- WORK ITEM
Print the lines that run from the line with "rewrite memcpy_fwd." to the line with "cstr_at m dest d → cstr_at m src s →", keeping both end lines, exactly as they appear in the entries below, and nothing else.

- DATA SHOWN
Lemma strncpy_spec m dest src s count :
  cstr_at m src s → 0 ≤ count → mapped m dest (Z.min count (Z.of_nat (length s) + 1)) →
  fwd_ok dest src (Z.of_nat (length s) + 1) →
  strncpy m dest src count = Some (set_bytes m dest (take (Z.to_nat count) (s ++ [0]))).
Proof.
  intros Hs H0 Hd Hf. unfold strncpy.
  assert (Hfuel : (length s < size m)%nat) by (by apply cstr_at_size in Hs).
  assert (Hfuel' : (length s + 1 < S (size m))%nat) by lia. clear Hfuel.
  revert Hfuel'. generalize (S (size m)) as fuel. intros fuel Hfuel.
  match goal with |- context [loop_brk fuel ?step _] =>
    assert (H : ∃ d e n, loop_brk fuel step (m, dest, src, count)
       = Some (set_bytes m dest (take (Z.to_nat count) (s ++ [0])), d, e, n));
    [|by destruct H as (d & e & n & ->)] end.
  revert m dest src count fuel Hs H0 Hd Hf Hfuel.
  induction s as [|c s IH]; intros m dest src count [|fuel] Hs H0 Hd Hf Hfuel;
    cbn [length] in *; try lia;
    (destruct (Z.eq_dec count 0) as [->|Hne]; [step_break; [|reflexivity]; cbn; by eauto|]).
  - apply cstr_at_nil in Hs. step_break.
    2:{ rewrite (proj2 (Z.eqb_neq count 0)) by done. unfold load; rewrite Hs; reduce.
        rewrite (store_mapped _ _ _ dest (Z.min count (Z.of_nat 0 + 1))) by (done || lia).
        reflexivity. }
    cbn [app]. rewrite take_ge by (cbn; lia). eauto.
  - apply cstr_at_cons in Hs as (Hc & Hch & Hs). step_next.
    2:{ rewrite (proj2 (Z.eqb_neq count 0)) by done. unfold load; rewrite Hc; reduce.
        rewrite (store_mapped _ _ _ dest (Z.min count (Z.of_nat (S (length s)) + 1)))
          by (done || lia). reduce.
        rewrite (proj2 (Z.eqb_neq c 0)) by (unfold is_char in Hch; lia). reflexivity. }
    rewrite wrap_small by (apply is_char_byte in Hch; exact Hch).
    replace (Z.to_nat count) with (S (Z.to_nat (count - 1))) by lia. cbn [app take set_bytes].
    apply IH; [|lia| | |lia].
    + destruct Hs as [Hs Hall]. split; [|done].
      apply (bytes_at_set_other m dest [c]); [|done].
      rewrite length_app. cbn. unfold fwd_ok in Hf. lia.
    + apply mapped_insert. eapply mapped_sub; [exact Hd|lia|lia].
    + unfold fwd_ok in *. lia.
Qed.

(** The part of a string that fits in a buffer of [size_] bytes, with its
    terminator. *)
Definition clip (s : list Z) (size_ : Z) : list Z := take (Z.to_nat (size_ - 1)) s ++ [0].

Lemma clip_length s size_ :
  0 < size_ → Z.of_nat (length (clip s size_)) = Z.min (Z.of_nat (length s) + 1) size_.
Proof. intros H. unfold clip. rewrite length_app, length_take. cbn. lia. Qed.

Lemma strlcpy_spec m dest src s size_ :
  cstr_at m src s → 0 < size_ → mapped m dest (Z.of_nat (length (clip s size_))) →
  fwd_ok dest src (Z.of_nat (length s) + 1) →
  strlcpy m dest src size_ = Some (set_bytes m dest (clip s size_), Z.of_nat (length s)).
Proof.
  intros Hs Hpos Hd Hf. unfold strlcpy. rewrite (strlen_spec _ _ _ Hs). reduce.
  rewrite (proj2 (Z.eqb_neq size_ 0)) by lia. cbn [negb].
  set (t := take (Z.to_nat (size_ - 1)) s).
  assert (Hlen : (if size_ <=? Z.of_nat (length s) then size_ - 1 else Z.of_nat (length s))
                 = Z.of_nat (length t)).
  { subst t. rewrite length_take. bools; lia. }
  rewrite Hlen. destruct Hs as [Hs Hall].
  assert (Ht : s = t ++ drop (Z.to_nat (size_ - 1)) s) by (subst t; by rewrite take_drop).
  unfold clip in *. fold t in Hd |- *. rewrite length_app in Hd. cbn [length] in Hd.
  rewrite memcpy_fwd.
  - reduce. rewrite (store_mapped _ _ _ dest (Z.of_nat (length t + 1)))
      by (apply mapped_set_bytes || lia; done).
    reduce. by rewrite set_bytes_snoc.
  - rewrite Ht, <-app_assoc, bytes_at_app in Hs. tauto.
  - rewrite Ht in Hall. apply Forall_app in Hall as [Hall _].
    eapply Forall_impl; [exact Hall|exact is_char_byte].
  - eapply mapped_sub; [exact Hd|lia|lia].
  - unfold fwd_ok in *. subst t. rewrite length_take. lia.
Qed.

Lemma strcat_spec m dest src d s :
  cstr_at m dest d → cstr_at m src s →
  mapped m (dest + Z.of_nat (length d)) (Z.of_nat (length s) + 1) →
  fwd_ok (dest + Z.of_nat (length d)) src (Z.of_nat (length s) + 1) →
  strcat m dest src = Some (set_bytes m (dest + Z.of_nat (length d)) (s ++ [0])).
Proof.
  intros Hd Hs Hm Hf. unfold strcat.
  rewrite (strlen_loop m dest d) by (done || apply cstr_at_size in Hd; lia). reduce.
  destruct (strcpy_loop m (dest + Z.of_nat (length d)) src s (S (size m))) as (p & e & ->);
    [done..| |done].
  apply cstr_at_size in Hs. lia.
Qed.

- COMPLETED TASK
  rewrite memcpy_fwd.
  - reduce. rewrite (store_mapped _ _ _ dest (Z.of_nat (length t + 1)))
      by (apply mapped_set_bytes || lia; done).
    reduce. by rewrite set_bytes_snoc.
  - rewrite Ht, <-app_assoc, bytes_at_app in Hs. tauto.
  - rewrite Ht in Hall. apply Forall_app in Hall as [Hall _].
    eapply Forall_impl; [exact Hall|exact is_char_byte].
  - eapply mapped_sub; [exact Hd|lia|lia].
  - unfold fwd_ok in *. subst t. rewrite length_take. lia.
Qed.

Lemma strcat_spec m dest src d s :
  cstr_at m dest d → cstr_at m src s →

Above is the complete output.